Hemon (2000:§140,(10),br.) note qu'en KLT moderne comme en moyen breton, il n'existe pas de morphologie infinitive propre au verbe 'avoir', qui emprunte celui du verbe trouver (caffout, ka(v)out), ou le verbe bezañ, 'être'.
(2) | Red eo | beza greet anezhi | evit her | gouzoud. | |||
obligé est | être fait P.3SGF | pour 3SG.IN | savoir | ||||
‘Il faut l'avoir fait pour le savoir.’ | léonard (Kleder), Seite (1998:41) |
Rostrenen (1738:68) relève des formes telles que endevout dans le vannetais. Pour Hemon (2000:§140,(10),br.), cette forme endevout n'existe pas ailleurs dans les dialectes.
racine
La racine verbale du verbe kaout, 'avoir' est visiblement le verbe bezañ, 'être'.
La forme d'habitude du verbe bezañ émerge d'ailleurs parfois visiblement dans la morphologie:
Trépos (2001:§598): "Les formes [...] peuvent être "allongées": e-neveus, he-deveus, o-deveus, e-nevoa, he-devoa...
conjugaison
La variation de la morphologie de l'accord du verbe kaout, 'avoir', est documentée dans l'ALBB: - au présent: j'ai, nous avons, tu as, vous avez, il a, elle a, ils ont - au futur : j'aurai, tu avais, j'avais - au conditionnel passé et présent: (si) j'avais eu, (si) j'avais - au passé et présent d'habitude (quand) j'avais, (quand) j'ai, (quand) tu as
Un trait exceptionnel du verbe kaout est le marquage des traits du sujet sur la gauche du composé dans les variétés anciennes et standard.
Cette exceptionnelle inflexion verbale marquée sur la gauche du composé est déjà remarquée par Le Gonidec (1838:87).
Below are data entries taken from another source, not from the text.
(* ===== verification/RbMap.v ===== *)
(** What the public functions of rbtree_op.c do, seen from outside: an ordered
    association list. *)
From stdpp Require Import gmap sorting.
From S2P Require Import Prelude RbTree RbBalance.
#[local] Open Scope Z_scope.

(** * Order *)

Lemma strcmp_eq a b : strcmp a b = 0 <-> a = b.
Proof.
  revert b. induction a as [|x a IH]; intros [|y b]; cbn; try done.
  destruct (Z.eqb_spec x y) as [->|Hne].
  - rewrite IH. split; congruence.
  - destruct (x <? y); split; congruence.
Qed.

Lemma strcmp_refl a : strcmp a a = 0.
Proof. by apply strcmp_eq. Qed.

Lemma strcmp_flip a b : strcmp a b < 0 <-> 0 < strcmp b a.
Proof.
  revert b. induction a as [|x a IH]; intros [|y b]; cbn; try lia.
  destruct (Z.eqb_spec x y) as [->|Hne].
  - by rewrite Z.eqb_refl.
  - destruct (Z.eqb_spec y x); [lia|]. destruct (Z.ltb_spec x y), (Z.ltb_spec y x); lia.
Qed.

Lemma strcmp_trans a b c : strcmp a b < 0 -> strcmp b c < 0 -> strcmp a c < 0.
Proof.
  revert b c. induction a as [|x a IH]; intros [|y b] [|z c]; cbn; try lia.
  destruct (Z.eqb_spec x y), (Z.eqb_spec y z), (Z.eqb_spec x z); subst; try lia; [by apply IH|..];
    repeat match goal with |- context [?u <? ?v] => destruct (Z.ltb_spec u v) end; lia.
Qed.

#[export] Instance klt_transitive : Transitive (fun a b : bytes => strcmp a b < 0).
Proof. intros a b c. apply strcmp_trans. Qed.

Section search.
Context {V E : Type}.
Implicit Types (t l r : tree V) (ctx : list (frame V)) (s : rb_tree V E)
  (L : list (bytes * option V)).

Definition sorted L : Prop := StronglySorted (fun x y => strcmp (fst x) (fst y) < 0) L.

(** All keys of [A] come before [key], and [key] before all keys of [B]. *)
Definition splits (key : bytes) (A B : list (bytes * option V)) : Prop :=
  Forall (fun x => strcmp (fst x) key < 0) A /\ Forall (fun x => strcmp key (fst x) < 0) B.

Lemma sorted_middle A k v B : sorted (A ++ (k, v) :: B) <-> sorted (A ++ B) /\ splits k A B.
Proof.
  unfold sorted, splits. rewrite !StronglySorted_app, StronglySorted_cons, !Forall_forall.
  setoid_rewrite elem_of_cons. split.
  - intros (H1 & H2 & H3 & H4). split_and!; [by eauto|done|done| |done].
    intros x Hx. apply (H1 x (k, v)); [done|by left].
  - intros [(H1 & H2 & H3) [HA HB]]. split_and!; [|done|done|done].
    intros x y Hx [->|Hy]; [by apply HA|by apply H1].
Qed.

(** The key of a node decides on which side of it [key] is. *)
Lemma splits_left key k v A B :
  strcmp key k < 0 -> splits k A B -> Forall (fun x => strcmp key (fst x) < 0) ((k, v) :: B).
Proof.
  intros Hk [_ HB]. constructor; [done|]. eapply Forall_impl; [exact HB|].
  intros x Hx. exact (strcmp_trans _ _ _ Hk Hx).
Qed.

Lemma splits_right key k v A B :
  0 < strcmp key k -> splits k A B -> Forall (fun x => strcmp (fst x) key < 0) (A ++ [(k, v)]).
Proof.
  intros Hk%strcmp_flip [HA _]. apply Forall_app. split; [|by repeat constructor].
  eapply Forall_impl; [exact HA|]. intros x Hx. exact (strcmp_trans _ _ _ Hx Hk).
Qed.

(** The place of [key] in the surroundings of a subtree. *)
Definition between (key : bytes) ctx : Prop := splits key (before ctx) (after ctx).

Lemma between_nil key : between key [].
Proof. by split; constructor. Qed.

(** The order of the keys around a node. *)
Lemma node_splits ctx p c k v l r :
  sorted (inorder (plug ctx (Node p c k v l r))) ->
  splits k (before ctx ++ inorder l) (inorder r ++ after ctx).
Proof.
  rewrite inorder_plug. cbn [inorder]. rewrite <- app_assoc. cbn [app].
  rewrite app_assoc. by intros [_ H]%sorted_middle.
Qed.

Lemma between_left key ctx p c k v l r :
  sorted (inorder (plug ctx (Node p c k v l r))) -> between key ctx -> strcmp key k < 0 ->
  between key (Frame true p c k v r :: ctx).
Proof.
  intros Hs%node_splits [HA HB] Hk. split; cbn [before after fr_left fr_k fr_v fr_sib].
  - by rewrite app_nil_r.
  - eapply (splits_left key k v) in Hs; [|done]. exact Hs.
Qed.

Lemma between_right key ctx p c k v l r :
  sorted (inorder (plug ctx (Node p c k v l r))) -> between key ctx -> 0 < strcmp key k ->
  between key (Frame false p c k v l :: ctx).
Proof.
  intros Hs%node_splits [HA HB] Hk. split; cbn [before after fr_left fr_k fr_v fr_sib]; [|done].
  eapply (splits_right key k v) in Hs; [|done]. by rewrite app_assoc.
Qed.

(** ** The walk down *)

(** One comparison of the walk: the result decides between the node and a subtree. *)
Lemma walk_step spare ctx p c k v l r key s :
  sorted (inorder (plug ctx (Node p c k v l r))) -> between key ctx ->
  Rep spare (plug ctx (Node p c k v l r)) s ->
  strcmp key k = 0 /\ key = k \/
  strcmp key k <> 0 /\ exists f t', plug (f :: ctx) t' = plug ctx (Node p c k v l r) /\
    ptr t' = (if strcmp key k <? 0 then ptr l else ptr r) /\ fr_p f = p /\
    fr_left f = (strcmp key k <? 0) /\ between key (f :: ctx) /\
    (length (addrs t') < length (addrs (Node p c k v l r)))%nat.
Proof.
  intros Hs Hb H. destruct (Z.eq_dec (strcmp key k) 0) as [E0|Hne].
  { left. split; [done|]. by apply strcmp_eq. }
  right. split; [done|]. destruct (Z.ltb_spec (strcmp key k) 0) as [Hlt|Hge].
  - exists (Frame true p c k v r), l. split_and!; try done.
    + by eapply between_left.
    + cbn. rewrite length_app. lia.
  - exists (Frame false p c k v l), r. split_and!; try done.
    + eapply between_right; [done|done|]. lia.
    + cbn. rewrite length_app. lia.
Qed.

(** What a search finds: the node with the key, or the place where it would be. *)
Definition found (key : bytes) t (res : option nat) : Prop :=
  match res with
  | Some p => exists ctx c v l r, t = plug ctx (Node p c key v l r) /\ between key ctx
  | None => exists ctx, t = plug ctx Leaf /\ between key ctx
  end.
Il note que l'ensemble suit la règle de placement du verbe fléchi en seconde place se refuse en conséquence à considérer le préfixe comme un pronom sujet qui serait libre du verbe.
Dans la zone centrale, la morphologie verbale glisse vers la droite du composé (type neusomp), dans une régularisation sur le modèle des autres verbes de la langue.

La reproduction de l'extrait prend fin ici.